Let the casting vote be Davids, sweet David, who likes complete cheese as much as he enjoys obscure Norwegian crap even David Lynch would dismiss as ‘weird’. This is what David said:
“(Sean Penn’s) a good director and this is a very good film. I was completely captured by this story, by this epic adventure…”
Well. Well, well, well. Welly, welly, welly… The thing is it is an epic adventure and it is a great story. It’s just an awful shame the movie sucks balls. Only Sean Penn, who takes himself about as seriously as the Holocaust, could distil a potentially beautiful story into a pile of clichés that beat the viewer over the head from the start and doesn’t let up until you’re lying on the floor among stale popcorn by the end, whimpering softly.

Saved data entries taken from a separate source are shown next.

(* ===== verification/Compaction.v ===== *)
(** * Context compaction: choosing what to summarise

    Models [internal/compaction/planner.go] and [progressive.go]: from the
    ordered source events of an agent and the atomic groups (a tool call with its
    result, ...), choose the event sequence from which the transcript is kept
    verbatim, and check that the summarised range splits no atomic group.

    Sequences and token counts are Go [int64]/[int] with their wrap-around.  A UUID
    is its text, [uuid.Nil] the empty string.  The content parts are raw JSON: how
    many parts [json.Unmarshal] finds in them is the parameter [unmarshal_parts]. *)
From S2P Require Import Prelude.
From stdpp Require Import options.
Local Open Scope Z_scope.

Inductive EventKind : Type :=
  | KindModelOutput
  | KindToolResult
  | KindAgentInput
  | KindContextCheckpoint
  | KindOtherEvent (s : string).

Global Instance EventKind_eq_dec : EqDecision EventKind.
Proof. solve_decision. Defined.

Definition uuid_Nil : string := "".

(** [executionstore.CompactionSourceEventRecord], the fields the planner reads. *)
Record SourceEvent : Type := mkSourceEvent {
  ev_Sequence : Z;
  ev_TurnID : string;
  ev_IsOpeningEvent : bool;
  ev_Kind : EventKind;
  ev_ToolName : string;
  ev_ProviderCallID : string;
  ev_ToolOutcome : string;
  ev_ContentParts : string
}.

Record AtomicGroup : Type := mkAtomicGroup {
  g_Kind : string;
  g_StartSequence : Z;
  g_EndSequence : Z
}.

Record PlanInput : Type := mkPlanInput {
  pi_ProjectID : string;
  pi_AgentID : string;
  pi_InputEventSequence : Z;
  pi_SummarizedThroughEventSequence : Z;
  pi_RetainFromEventSequence : Z;
  pi_AtomicGroups : list AtomicGroup
}.

Record Plan : Type := mkPlan {
  pl_ProjectID : string;
  pl_AgentID : string;
  pl_InputEventSequence : Z;
  pl_EventSequenceStart : Z;
  pl_EventSequenceEnd : Z
}.

Record RetainBoundaryInput : Type := mkRetainBoundaryInput {
  rb_SourceEventSequenceStart : Z;
  rb_DesiredRetainFromSequence : Z;
  rb_DesiredRetainTokens : Z;
  rb_MaximumRetainFromSequence : Z;
  rb_Events : list SourceEvent;
  rb_AtomicGroups : list AtomicGroup
}.

(** The errors of the planner, by their message. *)
Abbreviation PlanErr := string (only parsing).

Definition maxRecentTailTargetTokens : Z := 20000.

(** Go's [/] truncates; the operand is positive where it is used. *)
Definition RecentTailTargetTokens (usableInputTokens : Z) : Z :=
  if usableInputTokens <=? 0 then 0
  else
    let recentTailTargetTokens := Z.quot usableInputTokens 4 in
    if maxRecentTailTargetTokens <? recentTailTargetTokens
    then maxRecentTailTargetTokens else recentTailTargetTokens.

(** ** Helpers *)

Definition EstimateSourceEventTokens (event : SourceEvent) : Z :=
  Z.of_nat (String.length (ev_ContentParts event)) / 4 + 1.

Definition rangesOverlap (aStart aEnd bStart bEnd : Z) : bool := (aStart <=? bEnd) && (bStart <=? aEnd).

Definition group_invalid (group : AtomicGroup) : bool :=
  (g_StartSequence group <=? 0) || (g_EndSequence group <? g_StartSequence group).

Fixpoint events_ordered (previousSequence : Z) (events : list SourceEvent) : bool :=
  match events with
  | [] => true
  | event :: rest =>
      if ev_Sequence event <=? previousSequence then false
      else events_ordered (ev_Sequence event) rest
  end.

Definition validateRetainBoundaryInput (input : RetainBoundaryInput) : option PlanErr :=
  if (rb_SourceEventSequenceStart input <=? 0) || (rb_DesiredRetainFromSequence input <=? 0)
     || (rb_MaximumRetainFromSequence input <=? 0)
  then Some "source, desired retain, and maximum retain sequences are required"
  else if rb_MaximumRetainFromSequence input <? rb_DesiredRetainFromSequence input
  then Some "desired retain sequence exceeds maximum retain sequence"
  else if negb (events_ordered 0 (rb_Events input))
  then Some "compaction source events must be strictly ordered"
  else if existsb group_invalid (rb_AtomicGroups input)
  then Some "invalid atomic group"
  else None.

(** A Go [map[uuid.UUID]int64] filled by a loop: the last assignment wins, a
    missing key reads 0. *)
Definition map_get {K} `{Countable K} (m : gmap K Z) (k : K) : Z := default 0 (m !! k).

Definition latest_by_turn (keep : SourceEvent -> bool) (events : list SourceEvent) : gmap string Z :=
  foldl (fun m event => if keep event then <[ev_TurnID event := ev_Sequence event]> m else m) ∅ events.

Section Planner.
Context (unmarshal_parts : string -> option nat).

Definition compactionEventHasModelSemantics (event : SourceEvent) : bool :=
  if ev_Kind event ==? KindContextCheckpoint then false
  else if (ev_ToolName event <>? "") || (ev_ProviderCallID event <>? "")
          || (ev_ToolOutcome event <>? "")
  then true
  else
    match unmarshal_parts (ev_ContentParts event) with
    | None => true
    | Some parts => Nat.ltb 0 parts
    end.

Definition compactionEventEndsSettledStep (event : SourceEvent)
    (latestModelOutputByTurn : gmap string Z) : bool :=
  match ev_Kind event with
  | KindModelOutput | KindToolResult => true
  | KindAgentInput => ev_Sequence event <? map_get latestModelOutputByTurn (ev_TurnID event)
  | _ => false
  end.

(** Ending the source at [event] would cut the group. *)
Definition cuts (event : SourceEvent) (group : AtomicGroup) : bool :=
  (g_StartSequence group <=? ev_Sequence event) && (ev_Sequence event <? g_EndSequence group).

Definition safeCompactionSourceEndsWithWitness (events witnessEvents : list SourceEvent)
    (groups : list AtomicGroup) : list Z :=
  let latestModelOutputByTurn := latest_by_turn (fun e => ev_Kind e ==? KindModelOutput) witnessEvents in
  ev_Sequence <$> List.filter (fun event =>
    compactionEventHasModelSemantics event
    && compactionEventEndsSettledStep event latestModelOutputByTurn
    && negb (existsb (cuts event) groups)) events.

Definition safeCompactionSourceEnds (events : list SourceEvent) (groups : list AtomicGroup) : list Z :=
  safeCompactionSourceEndsWithWitness events events groups.

Definition completeTurnSourceEnds (events witnessEvents : list SourceEvent) (candidates : list Z)
    : list Z :=
  let latestSequenceByTurn :=
    latest_by_turn (fun e => (ev_Kind e <>? KindContextCheckpoint) && (ev_TurnID e <>? uuid_Nil))
      witnessEvents in
  let eventBySequence :=
    foldl (fun m event => <[ev_Sequence event := event]> m) (∅ : gmap Z SourceEvent) events in
  List.filter (fun candidate =>
    match eventBySequence !! candidate with
    | None => false
    | Some event =>
        (ev_Kind event ==? KindModelOutput) && (ev_TurnID event <>? uuid_Nil)
        && (map_get latestSequenceByTurn (ev_TurnID event) =? candidate)
    end) candidates.

Fixpoint boundaries_from (before : Z) (candidates : list Z) (beforeTarget : Z -> bool) : Z * Z :=
  match candidates with
  | [] => (before, 0)
  | candidate :: rest =>
      if beforeTarget candidate then boundaries_from candidate rest beforeTarget
      else (before, candidate)
  end.

Definition boundariesAroundTarget (candidates : list Z) (beforeTarget : Z -> bool) : Z * Z :=
  boundaries_from 0 candidates beforeTarget.

Fixpoint tail_fits (retainFrom limit tokens : Z) (events : list SourceEvent) : bool :=
  match events with
  | [] => true
  | event :: rest =>
      if ev_Sequence event <? retainFrom then tail_fits retainFrom limit tokens rest
      else
        let tokens' := wrap64 (tokens + EstimateSourceEventTokens event) in
        if limit <? tokens' then false else tail_fits retainFrom limit tokens' rest
  end.

Definition retainedTailFitsTarget (input : RetainBoundaryInput) (retainFrom : Z) : bool :=
  if rb_DesiredRetainTokens input <=? 0 then true
  else tail_fits retainFrom (rb_DesiredRetainTokens input) 0 (rb_Events input).

Definition wholeTurnBoundaryRetainFrom (input : RetainBoundaryInput) (safeEnds : list Z) : Z :=
  match rb_DesiredRetainTokens input <=? 0, last (rb_Events input) with
  | true, _ | _, None => 0
  | false, Some latest =>
      let desiredSourceEnd := wrap64 (rb_DesiredRetainFromSequence input - 1) in
      let latestSequence := ev_Sequence latest in
      let eligibleEnds := List.filter (fun ending =>
        negb ((ending <? rb_SourceEventSequenceStart input)
              || (rb_MaximumRetainFromSequence input <=? ending)
              || (latestSequence <=? ending)))
        (completeTurnSourceEnds (rb_Events input) (rb_Events input) safeEnds) in
      let '(latestBefore, firstAfter) :=
        boundariesAroundTarget eligibleEnds (fun ending => ending <=? desiredSourceEnd) in
      if (0 <? latestBefore) && retainedTailFitsTarget input (wrap64 (latestBefore + 1))
      then wrap64 (latestBefore + 1)
      else if 0 <? firstAfter then wrap64 (firstAfter + 1)
      else 0
  end.

(** The scan of [wholeTurnRetainFrom] over one turn: its tokens and the first
    sequence flagged as opening (0 when there is none). *)
Fixpoint scan_turn (turnID : string) (openingSequence turnTokens : Z) (events : list SourceEvent)
    : Z * Z :=
  match events with
  | [] => (openingSequence, turnTokens)
  | event :: rest =>
      if ev_TurnID event <>? turnID then scan_turn turnID openingSequence turnTokens rest
      else
        let turnTokens' := wrap64 (turnTokens + EstimateSourceEventTokens event) in
        let openingSequence' :=
          if ev_IsOpeningEvent event
             && ((openingSequence =? 0) || (ev_Sequence event <? openingSequence))
          then ev_Sequence event else openingSequence in
        scan_turn turnID openingSequence' turnTokens' rest
  end.

Definition wholeTurnRetainFrom (input : RetainBoundaryInput) (safeEnds : list Z) : Z :=
  if rb_DesiredRetainTokens input <=? 0 then 0
  else
    let desiredTurnID :=
      match List.find (fun e => ev_Sequence e =? rb_DesiredRetainFromSequence input)
              (rb_Events input) with
      | Some event => ev_TurnID event
      | None => uuid_Nil
      end in
    if desiredTurnID ==? uuid_Nil then 0
    else
      let '(openingSequence, turnTokens) := scan_turn desiredTurnID 0 0 (rb_Events input) in
      if (openingSequence <=? rb_SourceEventSequenceStart input)
         || (rb_DesiredRetainFromSequence input <? openingSequence)
         || (rb_MaximumRetainFromSequence input <? openingSequence)
         || (rb_DesiredRetainTokens input <? turnTokens)
      then 0
      else
        let wantedSourceEnd := wrap64 (openingSequence - 1) in
        if existsb (Z.eqb wantedSourceEnd) safeEnds then openingSequence else 0.

(** ** The entry points *)

Definition eligible (input : RetainBoundaryInput) (ending : Z) : bool :=
  negb ((ending <? rb_SourceEventSequenceStart input)
        || (rb_MaximumRetainFromSequence input <=? ending)).

(** The loop of [SelectRetainFromEventSequence] over the safe ends. *)
Fixpoint scan_ends (input : RetainBoundaryInput) (desiredSourceEnd latestBefore : Z)
    (safeEnds : list Z) : Z * Z :=
  match safeEnds with
  | [] => (latestBefore, 0)
  | ending :: rest =>
      if negb (eligible input ending) then scan_ends input desiredSourceEnd latestBefore rest
      else if ending <=? desiredSourceEnd then scan_ends input desiredSourceEnd ending rest
      else (latestBefore, ending)
  end.

(** [inr None] is [(0, false, nil)]. *)
Definition SelectRetainFromEventSequence (input : RetainBoundaryInput) : PlanErr + option Z :=
  match validateRetainBoundaryInput input with
  | Some err => inl err
  | None =>
      let safeEnds := safeCompactionSourceEnds (rb_Events input) (rb_AtomicGroups input) in
      let retainFrom := wholeTurnRetainFrom input safeEnds in
      if 0 <? retainFrom then inr (Some retainFrom)
      else
        let retainFrom := wholeTurnBoundaryRetainFrom input safeEnds in
        if 0 <? retainFrom then inr (Some retainFrom)
        else
          let desiredSourceEnd := wrap64 (rb_DesiredRetainFromSequence input - 1) in
          let '(latestBefore, firstAfter) := scan_ends input desiredSourceEnd 0 safeEnds in
          if (0 <? latestBefore) && retainedTailFitsTarget input (wrap64 (latestBefore + 1))
          then inr (Some (wrap64 (latestBefore + 1)))
          else if 0 <? firstAfter then inr (Some (wrap64 (firstAfter + 1)))
          else if 0 <? latestBefore then inr (Some (wrap64 (latestBefore + 1)))
          else inr None
  end.

Definition RetainFromEventSequenceCandidates (input : RetainBoundaryInput) : PlanErr + list Z :=
  match validateRetainBoundaryInput input with
  | Some err => inl err
  | None =>
      inr ((fun ending => wrap64 (ending + 1)) <$>
           List.filter (eligible input)
             (safeCompactionSourceEnds (rb_Events input) (rb_AtomicGroups input)))
  end.

Fixpoint check_groups (start ending : Z) (groups : list AtomicGroup) : option PlanErr :=
  match groups with
  | [] => None
  | group :: rest =>
      if group_invalid group then Some "invalid atomic group"
      else if (start <=? g_StartSequence group) && (g_EndSequence group <=? ending)
      then check_groups start ending rest
      else if rangesOverlap start ending (g_StartSequence group) (g_EndSequence group)
      then Some "checkpoint range splits atomic group"
      else check_groups start ending rest
  end.

Definition PlanCheckpoint (input : PlanInput) : PlanErr + option Plan :=
  if (pi_ProjectID input ==? uuid_Nil) || (pi_AgentID input ==? uuid_Nil)
  then inl "project and agent are required"
  else if pi_InputEventSequence input <=? 0 then inl "event watermark is required"
  else if pi_RetainFromEventSequence input <=? 1 then inr None
  else
    let start := wrap64 (pi_SummarizedThroughEventSequence input + 1) in
    let ending := wrap64 (pi_RetainFromEventSequence input - 1) in
    if ending <? start then inr None
    else if pi_InputEventSequence input <? ending
    then inl "checkpoint range exceeds event watermark"
    else
      match check_groups start ending (pi_AtomicGroups input) with
      | Some err => inl err
      | None =>
          inr (Some (mkPlan (pi_ProjectID input) (pi_AgentID input) (pi_InputEventSequence input)
                       start ending))
      end.

Definition OpeningEventsRequireVerbatimRetention (events : list SourceEvent) (openingStart : Z)
    : bool :=
  negb (existsb (fun e => (openingStart <? ev_Sequence e) && (ev_Kind e ==? KindModelOutput)) events).
End Planner.

(** ** progressive.go *)

Definition defaultMaxProgressiveCheckpoints : Z := 3.

Record ProgressiveCheckpointInput : Type := mkProgressiveInput {
  pc_PriorSummarizedThroughEventSequence : Z;
  pc_ConsecutiveCheckpointCount : Z;
  pc_CandidateSummarizedThroughSequence : Z;
  pc_HasRemainingSemanticSource : bool
}.

Record ProgressiveCheckpointDecision : Type := mkProgressiveDecision {
  pd_Allowed : bool;
  pd_Reason : string
}.

Definition Evaluate (input : ProgressiveCheckpointInput) : PlanErr + ProgressiveCheckpointDecision :=
  if pc_CandidateSummarizedThroughSequence input <=? pc_PriorSummarizedThroughEventSequence input
  then inr (mkProgressiveDecision false
              "candidate checkpoint does not advance the summarized event frontier")
  else if negb (pc_HasRemainingSemanticSource input)
  then inr (mkProgressiveDecision false
              "candidate checkpoint leaves no model-visible source for another compaction step")
  else if pc_ConsecutiveCheckpointCount input <? 0
  then inl "consecutive checkpoint count cannot be negative"
  else if defaultMaxProgressiveCheckpoints <=? pc_ConsecutiveCheckpointCount input
  then inr (mkProgressiveDecision false "progressive checkpoint limit of 3 was reached")
  else inr (mkProgressiveDecision true "").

Granted Emile Hirsch, playing Chris, does a great job and looks sometimes quite breathtakingly hot while he does it and Hal Holbrook, playing a 90-year-old tearjerker, is indeed tearjerkingly efficient but a stubbled hottie and a red-eyed octogenarian does not a masterpiece make.
David and Margaret can expect their letters returned unopened and the photo collage David made of the three of us to be consigned to the bin. The dream is over.